Didn't you hear? It's all part of "China's NEP". :rolleyes:

Jazzhands
22nd October 2010, 23:22
That's some workers' state, huh? Don't you know all those miners were actually CIA agents sent to sabotage the Glorious Socialist Motherland as part of an anarcho-Trot conspiracy?:rolleyes:

Reznov
22nd October 2010, 23:29
Supporting the Nepalese King + Imperialism in Africa
Are they trying to overtake America in number of imperialist injustices?
Another imperial dictatorship, I hope that the workers wake up and realize how much worse its going to get so that they do something.

But but but they have a red flag and say they are communist!!!

Wake the fuck up, this "peoples republic" is already on par with Imperalism & America in my opinion.

It gets me so fucking angry, this is not what real Communists stand for :cursing:

penguinfoot
22nd October 2010, 23:39
I have a hard time imagining that they shoot Chinese workers in Chinese factories in China, even if the situation's there is almost as dehumanising.

Which shows just how naive you are! There is a long history in China of workers receiving much harsher punishments than students when they are involved in civil disobedience.

The Vegan Marxist
23rd October 2010, 00:13
Didn't you hear?
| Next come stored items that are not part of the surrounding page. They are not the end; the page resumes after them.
Lemma post_deliver chain s s' o frame rest :
  lane_inv chain s → queued s = frame :: rest → pending_attested s = None →
  step_deliver c s frame rest = (s', o) → turn_post chain s s' o.
Proof.
  intros Hinv Hq Hp. unfold step_deliver. intros [= <- <-]. pose proof Hinv as [].
  rewrite Hq in inv_queue0, inv_frames0, inv_kind0. destruct inv_queue0 as (Hn & Hparent & Hrest).
  apply Forall_cons in inv_frames0 as [[[header Hheader] Hatt] Hframes].
  split; [exact Hatt|]. exists (chain ++ [frame_block frame]). split.
  { cbn. unfold extend_chain. rewrite inv_last0. cbn. by rewrite Hn, Z.eqb_refl, bool_decide_true. }
  assert (suffix_of (if bool_decide (frame_finality frame = Unattested)
    then lane_tail s ++ [frame_block frame] else lane_tail s) (chain ++ [frame_block frame])) as Htail.
  { case_bool_decide as Hu.
    - destruct inv_tail0 as [pre ->]. exists pre. by rewrite app_assoc.
    - destruct inv_kind0 as [[-> _]|[Hf _]%Forall_cons]; [|done]. eexists. by rewrite app_nil_r. }
  case_bool_decide as Hu; split; cbn; rewrite ?Hp; try done.
  all: try (by eapply linked_snoc).
  all: try (intros b [Hb|Hb]%elem_of_app; [by apply inv_width0|apply list_elem_of_singleton in Hb as ->; rewrite <-Hheader; apply header_number_range]).
  all: try apply last_snoc.
  all: try (eapply suffix_trans; [apply trim_recent_suffix|destruct inv_recent0 as [pre ->]; exists pre; by rewrite app_assoc]).
  all: try (unfold trim_recent; intros Hnil%(f_equal length); rewrite length_drop, length_app in Hnil; cbn in Hnil; lia).
  - destruct inv_kind0 as [[_ [Hf _]%Forall_cons]|[_ Hf]%Forall_cons]; [done|by right].
  - apply Forall_app. split; [done|]. constructor; [by exists header|constructor].
  - intros b [Hb|Hb]%elem_of_app; [destruct (inv_settled0 b Hb) as [|[|]]; set_solver|]. right. left. set_solver.
  - destruct inv_kind0 as [[Ht [_ Hf]%Forall_cons]|[Hf _]%Forall_cons]; [by left|done].
  - intros b [Hb|Hb]%elem_of_app; [by apply inv_settled0|]. apply list_elem_of_singleton in Hb as ->. right. right. by apply Hatt.
Qed.

(** ** The poll of the unattested head *)

(** A frame that continues the tip, delivered unattested. *)
Definition next_frame (s : P2pLiveState) (f : BlockFrame) : Prop :=
  extends (lane_last s) [frame_block f] ∧ of_header (frame_block f) ∧ frame_finality f = Unattested.

Definition poll_post (chain : list BlockRef) (s s' : P2pLiveState) (r : result P2pError HeadPoll) : Prop :=
  match r with
  | Ok (PollReorg event) => event_ok s s' event ∧ is_reset event = false ∧ ∃ chain', follow chain event = Some chain' ∧ lane_inv chain' s'
  | Ok (Accepted f) => lane_inv chain s' ∧ queued s' = [] ∧ next_frame s' f
  | _ => lane_inv chain s'
  end.

(** A reply to a poll of single blocks, and the votes it leaves. *)
Lemma poll_votes show block rotation votes pool rotation' votes' r :
  0 ≤ block < u64_max → counted votes →
  fetch_live_headers_from_untried_peers show (BlockRange.single block) None rotation (Some votes) pool = (rotation', votes', r) →
  counted (default votes votes')
  ∧ ∀ serve headers, r = Ok (serve, headers) → ∃ header, headers = [header] ∧ header_number header = block.
Proof.
  intros Hb Hvotes Hfetch. unfold fetch_live_headers_from_untried_peers in Hfetch.
  apply take_replies_served in Hfetch as [Hcounted Hserved];
    [|unfold BlockRange.valid; cbn; uints|cbn; uints|by intros ? [= <-]].
  split; [destruct votes' as [v|]; [by apply Hcounted|done]|]. intros serve headers Hr.
  destruct (Hserved serve headers Hr) as (agreed & -> & Hn). by exists agreed.
Qed.

Lemma inv_set_votes chain s rotation votes :
  lane_inv chain s → counted votes → lane_inv chain (set_head_votes (set_head_poll s rotation) votes).
Proof. intros [] Hv. by split. Qed.

Lemma inv_set_child_votes chain s votes :
  lane_inv chain s → counted votes → lane_inv chain (set_child_votes s votes).
Proof. intros [] Hv. by split. Qed.

(** Parts of the poll keep the invariant and the chain. *)
Definition quiet {A} (m : eff P2pLiveState P2pError A) : Prop := ∀ chain s s' r,
  lane_inv chain s → m s = (s', r) →
  lane_inv chain s' ∧ lane_last s' = lane_last s ∧ queued s' = queued s ∧ lane_tail s' = lane_tail s
  ∧ pending_attested s' = pending_attested s.

Lemma quiet_lift {A} (r : result P2pError A) : quiet (lift r).
Proof. intros chain s s' r' Hs [= <- <-]. done. Qed.

Lemma quiet_gets {A} (f : P2pLiveState → A) : quiet (gets f).
Proof. intros chain s s' r' Hs [= <- <-]. done. Qed.

Lemma quiet_modify f : (∀ s, same_lane s (f s)) → quiet (modify f).
Proof.
  intros Hf chain s s' r' Hs [= <- <-]. split; [by eapply lane_inv_same|].
  destruct (Hf s) as (? & ? & _ & _ & ? & _ & _ & ?). done.
Qed.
It's all part of "China's NEP". :rolleyes:

You're an idiot if you think any of those who see China as a workers state saw the implementation of the SEZs as a form of "NEP". The SEZs were a result to "market socialism". Some private businesses should've been let in to get China out of a underdeveloped economical state, but of course, it was kept to continue. Leading to capitalists being allowed into the party by 2001, bringing about a 17 million membership increase since then. Deng was a revisionist, & a centrist.

Os Cangaceiros
23rd October 2010, 01:20
:lol:

Wow. You're a case.

RedMaterialist
23rd October 2010, 03:11
Why are there multinational corporations with headquarters in a socialist country?
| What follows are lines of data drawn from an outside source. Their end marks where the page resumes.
(* ===== verification/VerifiedSamples.v ===== *)
(** * Requests and verified material on concrete input

    A chain of two blocks, one of them with two transactions and their logs,
    and the request of a processor that wants the logs of one address; the
    witnesses of the theorems about requests and verified material run on
    them. *)
From Stdlib Require Import ZArith Lia Strings.Byte.
From stdpp Require Import gmap strings list list_numbers fin_maps.
From S2P Require Import Prelude Bytes Chain Capability Material Provenance Frame SourceContract Planner Durable Descriptor Ranges Cadence Requests LiveHead LiveChain Batches Wire Verified LiveLane Samples LiveSamples.

(** ** The classes' laws *)

#[export] Instance sample_wire_laws : @WireLaws sample_header sample_wire sample_roots.
Proof.
  split; cbn.
  - intros [r|[]] log Hlog. apply bool_decide_eq_true, list_elem_of_bind. exists log. split; [by left|done].
  - intros [r|[]] log topic Hlog Htopic. apply bool_decide_eq_true, list_elem_of_bind. exists log. split; [|done].
    right. by apply list_elem_of_fmap_2.
  - intros a b input Ha%bool_decide_eq_true. apply bool_decide_eq_true, elem_of_app. by left.
  - intros a b input Hb%bool_decide_eq_true. apply bool_decide_eq_true, elem_of_app. by right.
Qed.

Lemma table_root {A} `{EqDecision A} (sample items : list A) full :
  sample ≠ [] → table sample items = root_of full → items = if full then sample else [].
Proof.
  intros Hne. unfold table, root_of. repeat case_bool_decide; subst; destruct full; try done;
    intros Heq%(f_equal bytes_of); vm_compute in Heq; done.
Qed.

Lemma rs_of_inj rs rs' : rs_of rs = rs_of rs' → rs = rs'.
Proof. apply list_fmap_eq_inj. intros [r|[]] [r'|[]]; cbn; congruence. Qed.

Lemma txs_of_inj txs txs' : txs_of txs = txs_of txs' → txs = txs'.
Proof. apply list_fmap_eq_inj. intros [r|[]] [r'|[]]; cbn; congruence. Qed.

Lemma sample_binds (h : SampleHeader) : binds (h : Header).
Proof.
  assert (∀ rs, commits (h : Header) rs = true → rs_of rs = if sample_full h then sample_rs else []) as Hrs.
  { intros rs [Hroot%bool_decide_eq_true|Hroot%bool_decide_eq_true]%orb_prop; [by apply table_root in Hroot|].
    unfold regolith_receipts_root in Hroot. destruct (existsb _ rs) eqn:Hdeposit; [|done].
    apply existsb_spec in Hdeposit as ([r|[]] & _ & Hfields). done. }
  split.
  - intros rs rs' Ha%Hrs Hb%Hrs. f_equal. apply rs_of_inj. by rewrite Ha, Hb.
  - intros b b' Ha Hb. apply table_root in Ha; [|done]. apply table_root in Hb; [|done].
    apply txs_of_inj. by rewrite Ha, Hb.
Qed.

(** ** The chain and the request *)

Module VerifiedSample.

Definition empty_block : SampleHeader := block1.
Definition full_block : @Header sample_header := MkSampleHeader 2 (hash_slow block1) 24 true.
Definition headers : list Header := [empty_block; full_block].

Definition body_of (txs : list Z) : BlockBody := MkBody (EthereumTx <$> txs : list WireTx) [] None.
Definition bodies : list BlockBody := [body_of []; body_of sample_txs].
Definition full_receipts : list WireReceipt := map (λ r : SampleReceipt, EthereumRc r) sample_rs.
Definition receipts : list (list WireReceipt) := [[]; full_receipts].

(** What a processor of one address asks for, and a descriptor with it. *)
Definition scope : FilterScope := MkFilterScope None [wanted] [] [] [] [] [].
Definition requirement : DataRequirement :=
  MkRequirement (CapabilitySet.of_cap Logs) (LogFieldSet.of_field LogTransactionHash) true scope Attested.
Definition processor : ProcessorDescriptor :=
  MkDescriptor (descriptor_id BlobsSample.descriptor) (descriptor_instance BlobsSample.descriptor) "1.0.0"
    hash_zero hash_zero (descriptor_start BlobsSample.descriptor) [requirement] BlockLocal
    BlockVersionedIdempotent PublishAttested lifecycle_default (schemas BlobsSample.descriptor).

Definition request : DataRequest := requirements_request [requirement] 1 (MkBlockRange 1 2) CompleteCryptographic.

(** The peers serve the blocks' material, whatever subset is asked for. *)
Definition peers_receipts (single : bool) (hs : list Header) : result P2pError (list (list WireReceipt)) :=
  Ok (map (λ h : SampleHeader, if sample_full h then full_receipts else []) hs).
Definition peers_bodies (single : bool) (hs : list Header) : result P2pError (list BlockBody) :=
  Ok (map (λ h : SampleHeader, body_of (if sample_full h then sample_txs else [])) hs).

Definition no_show (_ : BlockHash) : string := EmptyString.
Definition fetched : result P2pError (list BlockFrame) :=
  fetch_sparse_log_frames_once no_show 1 0 (lane_layout LaneSample.lane) request LaneSample.budget 1
    peers_receipts peers_bodies headers.

(** The log the request wants, the second of the block. *)
Definition wanted_log : Log := MkLog wanted [word 8] [x02] (Some (word 105)) 1 1.

End VerifiedSample.

Lemma sparse_logs_exact_witness :
  ∃ frames frame, VerifiedSample.fetched = Ok frames ∧ length frames = 2%nat ∧ frames !! 1%nat = Some frame
  ∧ frame_logs frame = Filtered [VerifiedSample.wanted_log] VerifiedSample.scope VerifiedPredicate.
Proof.
  assert (match VerifiedSample.fetched with Ok _ => true | Err _ => false end = true) as Hok by (by vm_compute).
  destruct VerifiedSample.fetched as [frames|] eqn:Hfetched; [|done].
  destruct (sparse_logs_exact VerifiedSample.no_show 1 0 (lane_layout LaneSample.lane) LaneSample.budget
    VerifiedSample.request VerifiedSample.scope VerifiedSample.headers VerifiedSample.bodies VerifiedSample.receipts frames
    1 VerifiedSample.peers_receipts VerifiedSample.peers_bodies (λ _, Err Cancelled)) as [Hlen Hall];
    [by vm_compute|by vm_compute|by vm_compute| |by left|].
  { intros header _. apply sample_binds. }
  change (length VerifiedSample.headers) with 2%nat in Hlen.
  destruct frames as [|first [|frame rest]]; [done|done|]. exists (first :: frame :: rest), frame.
  split_and!; [done|done|done|].
  destruct (Hall 1%nat VerifiedSample.full_block (VerifiedSample.body_of sample_txs) VerifiedSample.full_receipts frame)
    as (_ & -> & _); [done|done|done|done|]. by f_equal.
Defined.

Lemma receipts_account_gas_witness :
  ∃ frame rows,
    normalize_block VerifiedSample.no_show 1 0 VerifiedSample.full_block None (VerifiedSample.body_of sample_txs)
      (Some VerifiedSample.full_receipts) = Ok frame
    ∧ Material.as_present (frame_receipts frame) = Some rows ∧ gas_total rows = 50000.
Proof.
  destruct (normalize_block VerifiedSample.no_show 1 0 VerifiedSample.full_block None
    (VerifiedSample.body_of sample_txs) (Some VerifiedSample.full_receipts)) as [frame|] eqn:Hframe;
    [|by vm_compute in Hframe].
  assert (∃ rows, frame_receipts frame = Complete rows) as [rows Hrows].
  { apply normalize_block_Ok in Hframe as (_ & _ & -> & _). by eexists. }
  exists frame, rows. split; [done|]. split; [by rewrite Hrows|].
  destruct (receipts_account_gas VerifiedSample.no_show 1 0 VerifiedSample.full_block None
    (VerifiedSample.body_of sample_txs) VerifiedSample.full_receipts frame rows) as [_ Hall];
    [by vm_compute|by vm_compute|done|exact Hframe|by rewrite Hrows|]. apply Hall. by rewrite Hrows.
Defined.

(** Blocks 1 and 2 are asked for together, and the reply stops after the
    first; a request that starts with block 3 and has more fails. *)
Definition cut_answers (single : bool) (hs : list Header) : result P2pError (list Z) :=
  match hs with
  | header :: rest =>
      if (header_number header =? 3) && negb (bool_decide (length rest = 0%nat)) then Err (Timeout "bodies")
      else Ok [header_number header]
  | [] => Ok []
  end.

Definition four_headers : list (@Header sample_header) := [block1; block2; block3; sample 0 4 (word 3)].

Lemma batches_complete_witness :
  fetch_batched 2 cut_answers four_headers = Ok [1; 2; 3; 4].
Proof.
  rewrite (batches_complete 2 cut_answers header_number four_headers);
    [done|lia| | |].
  - repeat constructor.
  - intros [|header rest] got; cbn [cut_answers]; [intros [= <-]; by exists 0%nat|].
    destruct (_ && _); [done|]. intros [= <-]. by exists 1%nat.
  - intros single header _. cbn [cut_answers]. by rewrite andb_false_r.
Defined.

(** The log the processor wants is asked for. *)
Lemma request_covers_requirements_witness :
  ∃ request, compile_live_request [VerifiedSample.processor] 1 LaneSample.start = Ok request
  ∧ filter_scope request = Some VerifiedSample.scope
  ∧ CapabilitySet.contains (required request) Logs = true.
Proof.
  destruct (compile_live_request [VerifiedSample.processor] 1 LaneSample.start) as [request|] eqn:Hrequest;
    [|by vm_compute in Hrequest].
  exists request. split; [done|].
  destruct (request_covers_requirements [VerifiedSample.processor] 1 LaneSample.start request VerifiedSample.processor
    VerifiedSample.requirement (MkItem 2 2 None (word 105) None wanted [])) as (_ & Hcaps & _ & _);
    [by left; split; [|left]|by left|by vm_compute|].
  split; [|by apply Hcaps].
  assert (match compile_live_request [VerifiedSample.processor] 1 LaneSample.start with
    | Ok request => bool_decide (filter_scope request = Some VerifiedSample.scope) | Err _ => false end = true) as Hf
    by (by vm_compute).
  rewrite Hrequest in Hf. by apply bool_decide_eq_true in Hf.
Defined.

(** Ranges that touch and overlap, out of order. *)
Lemma built_job_ranges_witness :
  ∃ job, for_processor_ranges "job" VerifiedSample.processor 1 [MkBlockRange 6 9; MkBlockRange 1 3; MkBlockRange 4 7]
    CompleteCryptographic = Ok job
  ∧ BlockRange.contains (request_range (job_request job)) 8 = true.
Proof.
  destruct (built_job_ranges "job" VerifiedSample.processor 1 [MkBlockRange 6 9; MkBlockRange 1 3; MkBlockRange 4 7]
    CompleteCryptographic) as (job & Hjob & _ & _ & _ & Hall); [done| |done|].
  - repeat constructor; cbn; unfold u64_max; lia.
  - exists job. split; [done|]. apply Hall, in_ranges_cons. left. cbn. lia.
Defined.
It was either Marx or Lenin (who else?) who said that the capitalists will sell the ropes to their hangmen; also capitalists create their own gravediggers (the last definitely by Marx.)

Os Cangaceiros
23rd October 2010, 03:14
Yep, I'm sure that deep within the minds of the Chinese leadership there's still a burning desire to "hang the capitalists with their own rope".

It's just a shame that so many peasants and workers have been getting in the way of this master plan during the last couple of years. :(

DaringMehring
23rd October 2010, 05:30
China right now has far more to do with the kind of bureaucratic mercantilism that characterized the last several dynasties, than with socialism.

-In solidarity with the shot Zambians.